Audrey Peters ne serait probablement pas d'accord. Elle remarque dans un autre TikTok : "Le sac Saddle de Dior est absolument hideux, soyons honnêtes. Laissez-moi savoir pourquoi je renoncerais à mon premier enfant pour l'avoir... C'est à cause de l'équipe marketing géniale de Dior. Quelqu'un d'autre se souvient-il quand ce sac a été relancé, vous ne pouviez pas faire défiler n'importe quelle plateforme de réseaux sociaux, spécifiquement Instagram, sans voir ce sac toutes les 10 secondes... Ce sac a été poussé dans ma gorge, et ça a foutrement bien marché."
Des créateurs comme The Vintage Bea ont pesé dans la balance, soulignant la relation interconnectée, plutôt que hiérarchique, entre le consommateur, le streetwear et la haute couture. Elle explique qu'en 2000, lorsque John Galliano a lancé le Saddle Bag, inspiré des années 70, il a été critiqué par le public. Dior a fini par arrêter la production le sac en 2006. Alors pourquoi Maria Grazia Chiuri, la directrice de la création de Dior, l'a réédité en 2018 ? Selon The Vintage Bea, c'est la rue qui a suscité un regain d'intérêt pour cette pièce. "Les girlies vintage et les girlies streetwear ont commencé à vraiment rechercher les Saddle Bags et ils sont devenus très populaires."
Il y a eu de nombreux cas où des marques de luxe traditionnelles se sont inspirées du streetwear, et vice versa.

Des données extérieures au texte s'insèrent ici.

(** X4: the questions [fetchQuestions] stores follow the records of the
    response one for one and in their order: each has the decoded text of
    its record and, in some order, the decoded correct answer marked
    correct and the decoded incorrect answers marked incorrect. *)
Theorem fetchQuestions_questions_of_records
        random (results : list RawQuestion) (s : State) :
  unit_interval random ->
  Forall2
    (fun q record =>
       question q = decodeHTML (raw_question record) /\
       Permutation
         ({| text := decodeHTML (correct_answer record); correct := true |}
            :: map (fun ans => {| text := decodeHTML ans; correct := false |})
                   (incorrect_answers record))
         (answers q))
    (questions
       (snd (fetchQuestions_resume (Response true (Data (Some results))) random s)))
    results.
Proof.
  intros _. rewrite fetchQuestions_resume_questions.
  generalize 0%nat as calls.
  induction results as [|record rest IH]; intros calls; simpl.
  - constructor.
  - pose proof (makeQuestion_answers random calls record) as [Ha Hq].
    destruct (makeQuestion random calls record) as [q calls'].
    specialize (IH calls').
    destruct (makeQuestions random calls' rest) as [rest' calls''].
    simpl in *. constructor; [|exact IH].
    split; [exact Hq|]. rewrite Ha. apply shuffleArray_Permutation.
Qed.

Lemma fetchQuestions_questions_of_records_witness :
  unit_interval half /\
  Forall2
    (fun q record =>
       question q = decodeHTML (raw_question record) /\
       Permutation
         ({| text := decodeHTML (correct_answer record); correct := true |}
            :: map (fun ans => {| text := decodeHTML ans; correct := false |})
                   (incorrect_answers record))
         (answers q))
    (questions
       (snd (fetchQuestions_resume (Response true (Data (Some [raw1]))) half blank)))
    [raw1].
Proof.
  exact (conj half_unit_interval
              (fetchQuestions_questions_of_records [raw1] blank half_unit_interval)).
Defined.

(** ** The page during a session *)

Lemma array_get_some (T : Type) (l : list T) (i : Z) :
  (0 <= i < Z.of_nat (length l))%Z -> exists x, array_get l i = Some x.
Proof.
  intros Hi. unfold array_get.
  destruct (i <? 0)%Z eqn:E; [apply Z.ltb_lt in E; lia|].
  destruct (nth_error l (Z.to_nat i)) as [x|] eqn:En; [eauto|].
  apply nth_error_None in En. lia.
Qed.

Lemma array_get_none (T : Type) (l : list T) (i : Z) :
  (Z.of_nat (length l) <= i)%Z -> array_get l i = None.
Proof.
  intros Hi. unfold array_get.
  destruct (i <? 0)%Z; [reflexivity|].
  apply nth_error_None. lia.
Qed.

Lemma array_get_in_range (T : Type) (l : list T) (i : Z) (x : T) :
  array_get l i = Some x -> (0 <= i < Z.of_nat (length l))%Z.
Proof.
  unfold array_get. destruct (i <? 0)%Z eqn:E; [discriminate|].
  apply Z.ltb_ge in E. intros H.
  assert (Hn : nth_error l (Z.to_nat i) <> None) by congruence.
  apply nth_error_Some in Hn. lia.
Qed.

Lemma showQuestion_some (s : State) (q : Question) :
  array_get (questions s) (currentQuestionIndex s) = Some q ->
  showQuestion s
  = (Normal tt,
     set_answerButtons (map createAnswerButton (answers q))
       (set_questionElement
          (number_to_string (currentQuestionIndex s + 1) ++ lit ". " ++ question q)
          (resetState s))).
Proof. intros H. run. rewrite H. reflexivity. Qed.

Lemma showQuestion_none (s : State) :
  array_get (questions s) (currentQuestionIndex s) = None ->
  showQuestion s = (Throw TypeError, resetState s).
Proof. intros H. run. rewrite H. reflexivity. Qed.

Lemma shows_created (q : Question) :
  shows q (map createAnswerButton (answers q)).
Proof.
  unfold shows. rewrite !map_map. split; apply map_ext; intros a;
    [reflexivity|].
  unfold dataset_correct_is_true; simpl. destruct (correct a); reflexivity.
Qed.

Lemma selectAnswer_child (k : nat) (s : State) (b : Button) :
  nth_error (answerButtons s) k = Some b ->
  let s' := snd (selectAnswer {| target := Child k |} s) in
  answerButtons s'
  = map (fun button =>
           set_disabled true
             (if dataset_correct_is_true button
              then classList_add "correct" button else button))
        (update_nth k
           (classList_add (if dataset_correct_is_true b
                           then "correct" else "incorrect")%string)
           (answerButtons s)) /\
  questionElement s' = questionElement s /\
  nextButton_innerHTML s' = nextButton_innerHTML s /\
  nextButton_display s' = "block"%string /\
  output s' = output s /\
  fetching s' = fetching s.
Proof.
  intros H. unfold selectAnswer; simpl. rewrite H.
  destruct (dataset_correct_is_true b); simpl; repeat split; reflexivity.
Qed.

Lemma map_update_nth (A B : Type) (g : A -> B) (f : A -> A) (l : list A) (k : nat) :
  (forall x, g (f x) = g x) -> map g (update_nth k f l) = map g l.
Proof.
  intros Hg. revert k; induction l as [|x rest IH]; intros [|k]; simpl;
    try reflexivity; [rewrite Hg | rewrite IH]; reflexivity.
Qed.

Lemma selectAnswer_shows (k : nat) (s : State) (b : Button) (q : Question) :
  nth_error (answerButtons s) k = Some b ->
  shows q (answerButtons s) ->
  shows q (answerButtons (snd (selectAnswer {| target := Child k |} s))).
Proof.
  intros Hk [Htext Hmark].
  destruct (selectAnswer_child k s Hk) as (Hb & _). rewrite Hb.
  unfold shows. rewrite !map_map. split.
  - rewrite <- Htext.
    rewrite <- (@map_update_nth _ _ innerHTML
                  (classList_add (if dataset_correct_is_true b
                                  then "correct" else "incorrect")%string)
                  (answerButtons s) k) by reflexivity.
    apply map_ext. intros button.
    destruct (dataset_correct_is_true button); reflexivity.
  - rewrite <- Hmark.
    rewrite <- (@map_update_nth _ _ dataset_correct_is_true
                  (classList_add (if dataset_correct_is_true b
                                  then "correct" else "incorrect")%string)
                  (answerButtons s) k) by reflexivity.
    apply map_ext. intros button.
    destruct (dataset_correct_is_true button) eqn:E;
      unfold dataset_correct_is_true in *; simpl; rewrite ?E; reflexivity.
Qed.

Lemma startQuiz_page (s0 : State) : page_consistent (snd (startQuiz s0)).
Proof.
  run. unfold page_consistent.
  destruct (questions s0) as [|q rest] eqn:E; simpl; rewrite E; simpl.
  - split; [reflexivity | intros H; congruence].
  - split; [apply shows_created | split; reflexivity].
Qed.

Lemma step_page (s : State) (a : Action) (s' : State) :
  step s a s' -> session_invariant s -> page_consistent s -> page_consistent s'.
Proof.
  intros Hstep (_ & Hi & _) Hpage.
  destruct Hstep as [k button s Hk Hen|s|t random s Hf Hr].
  - unfold click_answer. rewrite Hk, Hen.
    destruct (selectAnswer_run {| target := Child k |} s Hk)
      as (_ & Hi' & Hq' & _ & _).
    destruct (selectAnswer_child k s Hk) as (_ & Hqe & Hlabel & _).
    unfold page_consistent in *. rewrite Hi', Hq'.
    destruct (array_get (questions s) (currentQuestionIndex s)) as [q|].
    + destruct Hpage as (Hshows & Htext & Hnext).
      split; [apply (selectAnswer_shows k s Hk Hshows)|].
      split; congruence.
    + destruct Hpage as [Hnil _]. rewrite Hnil in Hk.
      destruct k; discriminate.
  - unfold nextButton_click.
    destruct (currentQuestionIndex s <? Z.of_nat (length (questions s)))%Z eqn:E.
    + apply Z.ltb_lt in E.
      destruct (array_get_some (questions s) (i := currentQuestionIndex s))
        as [q0 Hq0]; [lia|].
      unfold page_consistent in Hpage. rewrite Hq0 in Hpage.
      destruct Hpage as (_ & _ & Hnext).
      unfold handleNextButton, bind, modify; simpl.
      destruct (currentQuestionIndex s + 1 <? Z.of_nat (length (questions s)))%Z eqn:E'.
      * apply Z.ltb_lt in E'.
        destruct (array_get_some (questions s) (i := (currentQuestionIndex s + 1)%Z))
          as [q Hq]; [lia|].
        rewrite (@showQuestion_some
                   (set_currentQuestionIndex (currentQuestionIndex s + 1) s) q Hq).
        unfold page_consistent; simpl. rewrite Hq.
        split; [apply shows_created | split; [reflexivity | exact Hnext]].
      * apply Z.ltb_ge in E'. simpl.
        unfold page_consistent; simpl.
        rewrite array_get_none by lia.
        split; [reflexivity|]. intros _. repeat split.
    + unfold page_consistent, fetchQuestions_call in *; simpl. exact Hpage.
  - unfold fetchQuestions_resume, fetchQuestions_try.
    destruct t as [|[|] [|[results|]]]; simpl; try exact Hpage.
    unfold bind at 1, modify at 1.
    match goal with |- context [startQuiz ?s0] =>
      pose proof (startQuiz_page s0) as H;
      destruct (startQuiz s0) as [[|] s1] end; exact H.
Qed.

Ce phénomène existe depuis les années 60, mais il a été particulièrement visible lorsque l'ancien directeur de la création de Gucci, Alessandro Michele, a fait défiler une veste ressemblant étrangement à une création de Dapper Dan datant de 1989. Cette appropriation a suscité l'indignation du public et Gucci a fini par engager le designer de Harlem pour une collection capsule avec la marque en 2018. Plus récemment, nous avons vu la marque de bijoux haut de gamme Tiffany & Co s'associer à Nike pour une paire de baskets et des accessoires en argent.
Avec sa riche histoire et son influence sur la mode d'aujourd'hui, la question demeure : pourquoi les créateurs de TikTok attaquent-ils le streetwear ? Par ignorance, principalement. Le discours sur le streetwear a mis en évidence une incompréhension généralisée de la façon dont les styles naissent et évoluent, mais au-delà de cela, les connotations élitistes de l'argument anti-streetwear sont difficiles à ignorer. Il est facile pour les personnes qui ne se sont jamais senties exclues de la culture de la mode dominante de rejeter et de déprécier ce qu'elles ne comprennent pas. Malheureusement, tout le monde n'a pas ce luxe. Grâce au streetwear, la mode commence à s'éloigner du moment condescendant, mais familier, du "c'est en fait bleu céruléen" dans Le Diable s'habille en Prada. Les créateurs de TikTok n'insistent pas pour que le streetwear devienne votre truc. Tout ce qu'ils demandent, c'est un peu de compréhension de la culture streetwear et de respect pour les divers créateurs qui l'ont inventée.